Monday, 16 July 2018: 16:30
Location: 716A (MTCC SOUTH BUILDING)
Oral Presentation
Sasha SCAMBLER, King's College London, United Kingdom
Long running structure/agency debates have been complicated by ideas of embodied agency, highlighting both the structural disadvantage faced by those with non-normative bodies and the impact of dis-embodied habitus on identity, agency and social power. Drawing on examples from disability research this paper outlines a tentative framework for rethinking the links between social oppression and embodied experience and bringing together the, often disparate, research on disability undertaken across disability studies and medical sociology. Bourdieu’s concepts of habitus, hexis, and symbolic violence are the starting point for exploring the impact of non-normative bodies on embodied agency. If, as Bourdieu suggests, dispositions which shape habitus are embodied and physically realised through the ways we preconsciously display our habitus, then the body is the materialisation of class and taste. This is where the personal combines with the social and becomes visible. It is also where bodies which do not conform to the norms of the field, or are unable to perform the expected hexis become visible.
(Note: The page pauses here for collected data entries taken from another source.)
Lemma statusOf_reads (up up' : Upstream) (repoName : string) :
  latest_runs up repoName = latest_runs up' repoName ->
  statusOf up repoName = statusOf up' repoName.
Proof. unfold statusOf. by intros ->. Qed.

Lemma documentsIn_reads (up up' : Upstream) (dir : ContentEntry) :
  library_dir up (entry_name dir) = library_dir up' (entry_name dir) ->
  documentsIn up dir = documentsIn up' dir.
Proof. unfold documentsIn. by intros ->. Qed.

Lemma visited_reads (up up' : Upstream) (commits : list Commit) :
  (forall sha, commit_details up sha = commit_details up' sha) ->
  visited up commits = visited up' commits.
Proof.
  intros Hsame. unfold visited. apply flat_map_ext. intros c.
  unfold changedFiles. by rewrite Hsame.
Qed.

Lemma scanCommits_reads (up up' : Upstream) (commits : list Commit) (st : Scan) :
  (forall sha, commit_details up sha = commit_details up' sha) ->
  scanCommits up commits st = scanCommits up' commits st.
Proof.
  intros Hsame. rewrite !scanCommits_entries. by rewrite (visited_reads up up').
Qed.

Lemma projectOf_reads (up up' : Upstream) (repo : Repo) :
  repo_issues up (repo_name repo) = repo_issues up' (repo_name repo) ->
  projectOf up repo = projectOf up' repo.
Proof. unfold projectOf. by intros ->. Qed.

(** X14. Each section of a pass reads its own endpoints only.  Two
    upstreams that answer alike for the latest runs of the three
    monitored repositories give the same status board, whatever else
    differs or fails; likewise the counters read the run count, the
    Library listings and the repository listing, the transcript jobs
    read the run list and the job details, the artifact list reads the
    commit list and the commit details, and the project list reads the
    updated-repository listing and the issue lookups. *)
Theorem sections_read_their_own_endpoints (up up' : Upstream) (clock : Clock) :
  ((forall repoName, repoName ∈ map snd REPOS ->
      latest_runs up repoName = latest_runs up' repoName) ->
   system_status (refreshAll up clock) = system_status (refreshAll up' clock))
  /\ (transcript_run_count up = transcript_run_count up' ->
      library_contents up = library_contents up' ->
      (forall dir, library_dir up dir = library_dir up' dir) ->
      user_repos up = user_repos up' ->
      stats (refreshAll up clock) = stats (refreshAll up' clock))
  /\ (transcript_runs up = transcript_runs up' ->
      (forall id, run_jobs up id = run_jobs up' id) ->
      transcript_jobs (refreshAll up clock) = transcript_jobs (refreshAll up' clock))
  /\ (library_commits up = library_commits up' ->
      (forall sha, commit_details up sha = commit_details up' sha) ->
      library_artifacts (refreshAll up clock) = library_artifacts (refreshAll up' clock))
  /\ (user_repos_updated up = user_repos_updated up' ->
      (forall name, repo_issues up name = repo_issues up' name) ->
      lab_projects (refreshAll up clock) = lab_projects (refreshAll up' clock)).
Proof.
  unfold refreshAll. cbn [system_status stats transcript_jobs library_artifacts lab_projects].
  split; [| split; [| split; [| split]]].
  - intros Hsame. rewrite !renderSystemStatus_map. apply map_ext_in.
    intros [key repoName] Hin. apply statusOf_reads, Hsame.
    apply list_elem_of_In. by apply (in_map snd) in Hin.
  - intros Hcount Hcontents Hdirs Hrepos.
    unfold renderStats, transcriptsStat, artifactsStat, projectsStat.
    rewrite Hcount, Hcontents, Hrepos. f_equal.
    destruct (library_contents up') as [contents|message]; [| done].
    rewrite !artifactCount_loop.
    by rewrite (flat_map_ext (documentsIn up) (documentsIn up'))
      by (intros dir; by apply documentsIn_reads).
  - intros Hruns Hjobs. unfold renderTranscriptJobs. rewrite Hruns.
    destruct (transcript_runs up') as [page|message]; [| done].
    destruct (workflow_runs page) as [[|run rs]|]; try done.
    f_equal. apply imap_ext. intros i r _. unfold jobView. by rewrite Hjobs.
  - intros Hcommits Hdetails. unfold renderLibraryArtifacts, collectArtifacts.
    rewrite Hcommits.
    destruct (library_commits up') as [[[|commit commits]|]|message]; try done.
    by rewrite (scanCommits_reads up up').
  - intros Hrepos Hissues. unfold renderLabProjects. rewrite Hrepos.
    destruct (user_repos_updated up') as [repos|message]; [| done].
    destruct (labReposOf repos) as [|repo labRepos]; [done |].
    rewrite !collectProjects_map. do 2 f_equal.
    apply map_ext. intros r. by apply projectOf_reads.
Qed.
For those with non-normative bodies the seemingly most natural features of embodiment may themselves be rendered unnatural. I further argue that the tacit assumption of the pre-eminence of scientific knowledge and biomedicine results in symbolic power, and has led to an unthinking acceptance of the medicalisation of bodies, with attempts to normalise disabled people accepted as rational. Symbolic power becomes symbolic violence when those who have bodies which do not fit these norms unknowingly accept their place of subordination in their failure to meet them. This in turn impacts on identity, agency and the accumulation of capital and social power. Dis-embodied habitus and symbolic violence can help explain some of the ways in which disabled people are systematically disadvantaged at the individual, institutional and structural levels.